Samba Martine pidió atención médica en el CIE de Aluche al menos en diez ocasiones. Había sido trasladada desde el CETI de Melilla por cuestiones de espacio. A pesar de sus requerimientos no se le realizó prueba diagnóstica alguna. 38 días después de llegar al CIE fallecía en el hospital 12 de Octubre por una infección asociada al VIH.
Según el doctor Santiago Moreno Guillén, jefe del servicio de Inmunodeficiencia del hospital Ramón y Cajal “La administración de tratamiento antirretroviral adecuado habría podido cambiar la evolución clínica al poder impedirse la aparición de infecciones oportunistas asociadas a la infección por VIH como es el caso de la criptocosis”
Son solamente cuatro casos pero hay muchos más testimonios parecidos. En los últimos tres años, unas 23.000 personas han sido encerradas en uno de los CIE, según los informes anuales de la Defensora del Pueblo. Al intento de medio centenar de las que conformaran la cifra de 2016 lo han llamado “motín”.

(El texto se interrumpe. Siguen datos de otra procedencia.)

(* ===== verification/Api.v ===== *)
(** * The client and server interface

    src/src/api.rs: the operations on an established connection, the client
    that drives a handshake, the server's receive loop, and the symmetric
    peer.  Operations on a connection run in the monad of Connection.v; a lock
    is taken for each of them, so they are atomic. *)

From Stdlib Require Import ZArith Lia Bool List String.
From Stdlib Require Import Strings.Byte.
From stdpp Require Import base list numbers option gmap.
From S2P Require Import Prelude Packet Crypto TestCrypto PacketCodec Float Cc Session Ratchet.
From S2P Require Import Resumption Cookie Stun Probe Identity Handshake Net Tar Connection.
From S2P Require Import ConnectionProps Endpoint.

Open Scope Z_scope.

(** 10 s for each packet of a handshake. *)
Definition CLIENT_HANDSHAKE_TIMEOUT : Z := from_secs 10.

Section ApiCode.
Context {C : Crypto} {X : X25519} {K : Kem} {D : MlDsa} {H : PlainHash} {N : Noise} {M : Libm}.
Context {T : Type} {CC : CongestionControl T}.
Local Open Scope act_scope.

(** ** Operations on a connection *)

Definition put_session (s : Session) : Act (T := T) unit := modify (fun c => set_cn_session c (Some s)).

(** [.session.as_mut().expect("not established")]. *)
Definition expect_session : Act (T := T) Session := do c := get in lift_panic (cn_session c).

(** [.session.as_mut().ok_or_else(...)?]. *)
Definition need_session : Act (T := T) Session :=
  do c := get in lift (ok_or (cn_session c) (HandshakeFailed "not connected")).

Definition api_open_stream : Act Z :=
  do s := expect_session in
  do p := lift_panic (Session_open_stream s) in
  put_session p.1 ;; ret p.2.

Definition api_push_stream : Act Z :=
  do s := expect_session in
  do p := lift_panic (Session_push_stream s) in
  put_session p.1 ;; ret p.2.

Definition write_session (env : Env) (s : Session) (sid : Z) (data : list byte) : Act unit :=
  let '(s', r) := Session_send s sid data in
  put_session s' ;;
  lift r ;;
  flush env.

Definition writer_write (env : Env) (sid : Z) (data : list byte) : Act unit :=
  do s := need_session in write_session env s sid data.

Definition conn_write (env : Env) (sid : Z) (data : list byte) : Act unit :=
  do s := expect_session in write_session env s sid data.

(** The writer's [read] ignores an unknown stream ... *)
Definition writer_read (sid : Z) (max : nat) : Act (list byte) :=
  do c := get in
  match cn_session c with
  | None => ret []
  | Some s =>
      do p := lift_panic (Session_read s sid [] max) in
      put_session p.1 ;;
      match p.2 with
      | Ok r => ret r.1
      | Err _ => ret []
      end
  end.

(** ... the connection's reports it. *)
Definition conn_read (sid : Z) (max : nat) : Act (list byte) :=
  do s := expect_session in
  do p := lift_panic (Session_read s sid [] max) in
  put_session p.1 ;;
  do r := lift p.2 in
  ret r.1.

Definition send_datagram_session (env : Env) (s : Session) (data : list byte) : Act unit :=
  do p := lift_panic (Session_send_datagram s data) in
  put_session p.1 ;;
  lift p.2 ;;
  flush env.

Definition writer_send_datagram (env : Env) (data : list byte) : Act unit :=
  do s := need_session in send_datagram_session env s data.

Definition conn_send_datagram (env : Env) (data : list byte) : Act unit :=
  do s := expect_session in send_datagram_session env s data.

Definition api_recv_datagram : Act (option (list byte)) :=
  do c := get in
  match cn_session c with
  | None => ret None
  | Some s => let '(s', d) := Session_recv_datagram s in put_session s' ;; ret d
  end.

(** [let _ = m]: the error is dropped, the state kept. *)
Definition ignore_err (m : Act unit) : Act (T := T) unit := fun s =>
  match m s with Fail _ s' => Done tt s' | r => r end.

Definition writer_send_fin (env : Env) (sid : Z) : Act unit :=
  do c := get in
  match cn_session c with
  | None => ret tt
  | Some s => put_session (Session_finish_stream s sid)
  end ;;
  ignore_err (flush env).

Definition api_close : Act (T := T) unit := modify close.

Definition api_session_id (c : Connection (T := T)) : Z :=
  match cn_session c with Some s => ss_id s | None => 0 end.

Definition api_tick (env : Env) : Act unit :=
  modify (maybe_queue_ping env) ;;
  flush env ;;
  retransmit_expired env ;;
  maybe_send_chaff env ;;
  maybe_send_probe env ;;
  maybe_migrate env.

(** (srtt, path MTU, free congestion window). *)
Definition connection_metrics (c : Connection (T := T)) : Z * Z * Z :=
  (match cn_session c with Some s => from_micros (Session_srtt_us s) | None => 0 end,
   path_mtu (cn_prober c), cc_available (cn_cc c)).

Definition set_migration_enabled (enabled : bool) : Act (T := T) unit :=
  modify (fun c => set_cn_migration_enabled c enabled).

(** ** The client *)

(** What a receive with a timeout yields. *)
Inductive Arrival : Type := Packet (buf : list byte) | TimedOut | SockError (e : string).

Inductive Drive : Type :=
  | Connected (s : St (T := T))
  | DriveFailed (e : SeamError) (s : St (T := T))
  | DrivePanic
  | Waiting (s : St (T := T)).

(** [while !conn.is_established()]: one arrival after another, each with the
    call's environment. *)
Fixpoint drive (timeout_msg : string) (arrivals : list (Env * Arrival)) (s : St) : Drive :=
  if is_established s.1 then Connected s else
  match arrivals with
  | [] => Waiting s
  | (env, TimedOut) :: _ => DriveFailed (HandshakeFailed timeout_msg) s
  | (env, SockError e) :: _ => DriveFailed (HandshakeFailed e) s
  | (env, Packet buf) :: rest =>
      match on_packet env buf s with
      | Done _ s' => drive timeout_msg rest s'
      | Fail e s' => DriveFailed e s'
      | Panic => DrivePanic
      end
  end.

Definition try_connect (env : Env) (socket : Z) (remote : SocketAddr) (cc : T) (identity : IdentityKeypair)
  (server_x25519 : list byte) (server_kem_pk : KemPublicKey) (preferred : CipherSuite)
  (arrivals : list (Env * Arrival)) : Drive + SeamError :=
  match connect env socket remote cc identity server_x25519 server_kem_pk preferred with
  | Err e => inr e
  | Ok (c, sent) => inl (drive "handshake timed out" arrivals (c, sent))
  end.

(** The delay before attempt [n] (counted from 0). *)
Definition retry_delay (attempt : nat) : Z :=
  if (attempt =? 0)%nat then 0 else from_millis (250 * 2 ^ (Z.of_nat attempt - 1)).

(** [for attempt in 0..3]: the first attempt that connects, else the last
    error. *)
Fixpoint connect_attempts (attempts : list (Drive + SeamError)) (last_err : option SeamError)
  : Drive + SeamError :=
  match attempts with
  | [] => inr (default (HandshakeFailed "handshake exhausted retries") last_err)
  | inl (DriveFailed e _) :: rest => connect_attempts rest (Some e)
  | inr e :: rest => connect_attempts rest (Some e)
  | r :: _ => r
  end.

Definition Client_connect (attempt : nat -> Drive + SeamError) : Drive + SeamError :=
  connect_attempts (map attempt (seq 0 3)) None.

(** One packet of [client_recv_loop]; [None]: the loop is over. *)
Definition client_recv (env : Env) (pkt : list byte) (c : Connection (T := T)) : option (Run unit) :=
  if is_closed c then None
  else Some (ignore_err (on_packet env pkt) (c, [])).

(** ** The server *)

Record Server : Type := mkServer {
  sv_store : list (Connection (T := T));
  sv_conns : gmap SocketAddr nat;
  sv_pending_events : gset SocketAddr;
  sv_delivered : gset SocketAddr;
  sv_accepted : list nat              (* sent on accept_tx *)
}.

El director general de la policía, Ignacio Cosidó, ha declarado esta mañana que "no ha ha habido motín en la medida en que no ha habido violencia, no ha habido heridos". A pesar de que la palabra remita a eso, la RAE la define como “Movimiento desordenado de una muchedumbre, por lo común contra la autoridad constituida”. La autoridad constituida se merece movimiento. Ojalá la muchedumbre.